I've read man-page X(7) and searched for this but I can't find a solution.

How can I check in a long running process if the environment DISPLAY=:0 is still a valid display? (User could have logged out in the meantime but process is still alive)

The icing on the cake would be to check if the DISPLAY is still owned by <USER>

Germar
  • 377

2 Answers2

6

Maybe something like:

if sudo -Hu "$user" xdpyinfo -display "$DISPLAY" > /dev/null 2>&1; then
  echo "user $user can connect to display $DISPLAY"
else
  echo "user $user cannot connect to display $DISPLAY"
fi

If you don't have xdpyinfo, you can try any of those standard simple X11 utilities that don't display anything on the X server (with their stdout and stderr redirected to /dev/null like above):

xlsatoms -name PRIMARY
xprop -notype -root CUT_BUFFER0
xwininfo -root
4

If :0 ever was a valid display, the process, i.e. xserver providing it, would be owned by root.
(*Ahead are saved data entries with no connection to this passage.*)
(** Between its neighbours, a node is in order. *)
Lemma ordered_between l1 p l2 : ordered compare (l1 ++ l2) -> ordered compare (l1 ++ p :: l2) <->
  (forall x, list.last l1 = Some x -> compare x p <= 0) /\ (forall y, head l2 = Some y -> compare p y <= 0).
Proof.
  unfold ordered. rewrite !StronglySorted_app, StronglySorted_cons. intros (Hd & H1 & H2). split.
  - intros (Hp & _ & Hpl & _). split; [intros x Hx; apply Hp; [by eapply last_Some_elem_of|set_solver]|]. rewrite list.Forall_forall in Hpl. intros y Hy. apply Hpl. destruct l2; set_solver.
  - intros [Hl Hr]. assert (Hlp : forall x, x ∈ l1 -> compare x p <= 0).
    { destruct (list.last l1) as [y|] eqn:Ey; [|by apply last_None in Ey as ->; intros x ?%elem_of_nil]. apply last_Some in Ey as [l ->]. specialize (Hl y eq_refl).
      intros x [Hx| ->%list_elem_of_singleton]%elem_of_app; [|done]. apply (cmp_trans x y p); [|done]. apply StronglySorted_app in H1 as (Hxy & _). apply Hxy; set_solver. }
    assert (Hpr : forall y, y ∈ l2 -> compare p y <= 0).
    { destruct l2 as [|z l2]; [by intros y ?%elem_of_nil|]. specialize (Hr z eq_refl). intros y [->|Hy]%elem_of_cons; [done|]. apply (cmp_trans p z y); [done|].
      apply StronglySorted_cons in H2 as [Hz _]. rewrite list.Forall_forall in Hz. by apply Hz. }
    split_and!; try done; [|by apply list.Forall_forall]. intros x y Hx [->|Hy]%elem_of_cons; [by apply Hlp|by apply Hd].
Qed.

Lemma position_valid_ok st l1 p l2 : tree_of st (l1 ++ p :: l2) -> ordered compare (l1 ++ l2) -> exists b,
  rbt_position_valid compare DEBUG_RBT st p = Ok b /\ (b = true <-> ordered compare (l1 ++ p :: l2)).
Proof.
  intros H Hs. pose proof (ordered_between l1 p l2 Hs) as Hob. unfold rbt_position_valid. rewrite (tree_prev st l1 p l2 H), (tree_next st l1 p l2 H), bind_Ok.
  destruct (tree_of_ok st _ H) as [_ HO]. rewrite list.Forall_forall in HO.
  assert (Hl : negb (default 0 (list.last l1) =? 0) && (0 <? compare (default 0 (list.last l1)) p) = false <-> forall x, list.last l1 = Some x -> compare x p <= 0).
  { destruct (list.last l1) as [x|] eqn:Ex; cbn [default from_option]; unfold id; [|by cbn; split]. rewrite ok_ne0 by (apply HO, elem_of_app; left; by eapply last_Some_elem_of).
    cbn [negb andb]. rewrite Z.ltb_ge. split; [by intros ? ? [= <-]|auto]. }
  assert (Hr : negb (default 0 (head l2) =? 0) && (0 <? compare p (default 0 (head l2))) = false <-> forall y, head l2 = Some y -> compare p y <= 0).
  { destruct l2 as [|y l2]; cbn [head default from_option]; unfold id; [by cbn; split|]. rewrite ok_ne0 by (apply HO; set_solver).
    cbn [negb andb]. rewrite Z.ltb_ge. split; [by intros ? ? [= <-]|auto]. }
  destruct (negb _ && _) eqn:El in |- *.
  - exists false. split; [done|]. rewrite Hob. split; [done|]. intros [Hx _]. apply Hl in Hx. congruence.
  - rewrite bind_Ok. eexists. split; [done|]. rewrite Hob, negb_true_iff, Hr. rewrite El in Hl. split; [intros ?; split; [by apply Hl|done]|by intros [_ ?]].
Qed.
Lemma put_ordered_ok new L : ordered compare L -> ordered compare (put_ordered compare new L) /\ put_ordered compare new L ≡ₚ new :: L.
Proof. intros Hs. split; [by apply put_ordered_sorted|apply put_ordered_perm]. Qed.
End Api.

(** Comparing keys as the callers do, [(l > r) - (l < r)], orders the nodes. *)
Definition key_cmp (key : Z -> Z) (a b : Z) : Z := Z.b2z (key b <? key a) - Z.b2z (key a <? key b).
Lemma key_cmp_le key a b : key_cmp key a b <= 0 <-> key a <= key b.
Proof. unfold key_cmp. destruct (Z.ltb_spec (key b) (key a)), (Z.ltb_spec (key a) (key b)); cbn; lia. Qed.
Lemma key_cmp_lt key a b : key_cmp key a b < 0 <-> key a < key b.
Proof. unfold key_cmp. destruct (Z.ltb_spec (key b) (key a)), (Z.ltb_spec (key a) (key b)); cbn; lia. Qed.
#[export] Instance key_cmp_order key : NodeOrder (key_cmp key).
Proof.
  split.
  - intros a b. rewrite key_cmp_lt. unfold key_cmp. destruct (Z.ltb_spec (key b) (key a)), (Z.ltb_spec (key a) (key b)); cbn; lia.
  - intros a b c. rewrite !key_cmp_le. lia.
Qed.
Lemma key_cmp_ordered key L : ordered (key_cmp key) L <-> StronglySorted (by_data key) L.
Proof.
  unfold ordered, by_data. induction L as [|x L IH]; [by split; constructor|]. rewrite !StronglySorted_cons, IH, !list.Forall_forall.
  by setoid_rewrite key_cmp_le.
Qed.

(** Three nodes in a tree, and two outside of it. *)
Definition three : tree := T Black (T Red E 16 E) 32 (T Red E 48 E).
Definition three_mem : rbt := mkRbt 32 (list_to_map [(16, cell 0 0 32 Red); (32, cell 16 48 0 Black); (48, cell 0 0 32 Red); (64, cell 0 0 0 Black); (80, cell 0 0 0 Red)]).
Lemma three_holds : tree_of three_mem [16; 32; 48].
Proof.
  exists three. split; [|done]. split; [|split; [done|]; exists 1%nat; by repeat constructor]. split; try done.
  - apply (bool_decide_unpack _). by vm_compute.
  - change (Forall ok_addr [16; 32; 48]). repeat constructor; by vm_compute.
Defined.

(** ** The correctness of the operations *)

(** C13: In every build (each debug check on or off), inserting an aligned node
    that is in memory and not in the tree returns; the nodes in order are then
    those before with the new node behind the last one it does not precede,
    which is an ordered list, the tree is a red-black tree, and no node outside
    the tree is touched. *)
Theorem rbt_insert_correct (compare : Z -> Z -> Z) `{!NodeOrder compare} (DEBUG_RBT DEBUG_RBT_DEEP DEBUG_LOCK_CHK : bool) st L new :
  tree_of st L -> ordered compare L -> ok_addr new -> new ∉ L -> new ∈ dom (nodes st) ->
  exists st', rbt_insert compare DEBUG_RBT DEBUG_RBT_DEEP DEBUG_LOCK_CHK st new = Ok st' /\ tree_of st' (put_ordered compare new L) /\
    ordered compare (put_ordered compare new L) /\ put_ordered compare new L ≡ₚ new :: L /\ same_out (new :: L) st st'.
Proof.
  intros H Hs Hok Hn Hd. destruct (tree_insert compare DEBUG_RBT DEBUG_RBT_DEEP DEBUG_LOCK_CHK st L new) as (st' & E1 & H1 & S1); try done.
  destruct (put_ordered_ok compare new L Hs). exists st'. by split_and!.
Qed.
Lemma rbt_insert_correct_witness : exists st',
  rbt_insert (key_cmp (fun p => p)) true true true three_mem 64 = Ok st' /\ tree_of st' [16; 32; 48; 64] /\
  ordered (key_cmp (fun p => p)) [16; 32; 48; 64] /\ [16; 32; 48; 64] ≡ₚ [64; 16; 32; 48] /\ same_out [64; 16; 32; 48] three_mem st'.
Proof.
  apply (rbt_insert_correct (key_cmp (fun p => p)) true true true three_mem [16; 32; 48] 64); [apply three_holds|..].
  - repeat (constructor; [|repeat constructor; by vm_compute]). constructor.
  - by vm_compute.
  - apply (bool_decide_unpack _). by vm_compute.
  - apply elem_of_dom. vm_compute. by eexists.
Defined.

(** C12: In every build, deleting a node of the tree returns; the nodes in order
    are those before without it, the tree is a red-black tree, the node has no
    links left, and no node outside the tree is touched. *)
Theorem rbt_delete_correct (DEBUG_RBT DEBUG_RBT_DEEP : bool) st l1 z l2 : tree_of st (l1 ++ z :: l2) ->
  exists st' c, rbt_delete DEBUG_RBT DEBUG_RBT_DEEP st z = Ok st' /\ tree_of st' (l1 ++ l2) /\
    nodes st' !! z = Some (cell 0 0 0 c) /\ same_out (l1 ++ z :: l2) st st'.
Proof. apply tree_delete. Qed.
Lemma rbt_delete_correct_witness : exists st' c,
  rbt_delete true true three_mem 32 = Ok st' /\ tree_of st' [16; 48] /\ nodes st' !! 32 = Some (cell 0 0 0 c) /\ same_out [16; 32; 48] three_mem st'.
Proof. apply (rbt_delete_correct true true three_mem [16] 32 [48]). apply three_holds. Defined.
Whatever you mean by valid.

If you want to know if you can connect to an xserver, I'd suggest to use xlsclients to connect to that display. If the command can connect it will return 0, if it can't it will return 1.

X does not work in a manner that one user connects once to one xserver. To tie users to xsessions you must look at the programs connected to the xserver. Windowmanagers are good candidates for that, b/c there can be only one (active) windowmanager at any time. You can also track process relationships (parent,child) starting from your display manager. However, it's never trivial. Maybe display managers store this information somewhere, but that I wouldn't know.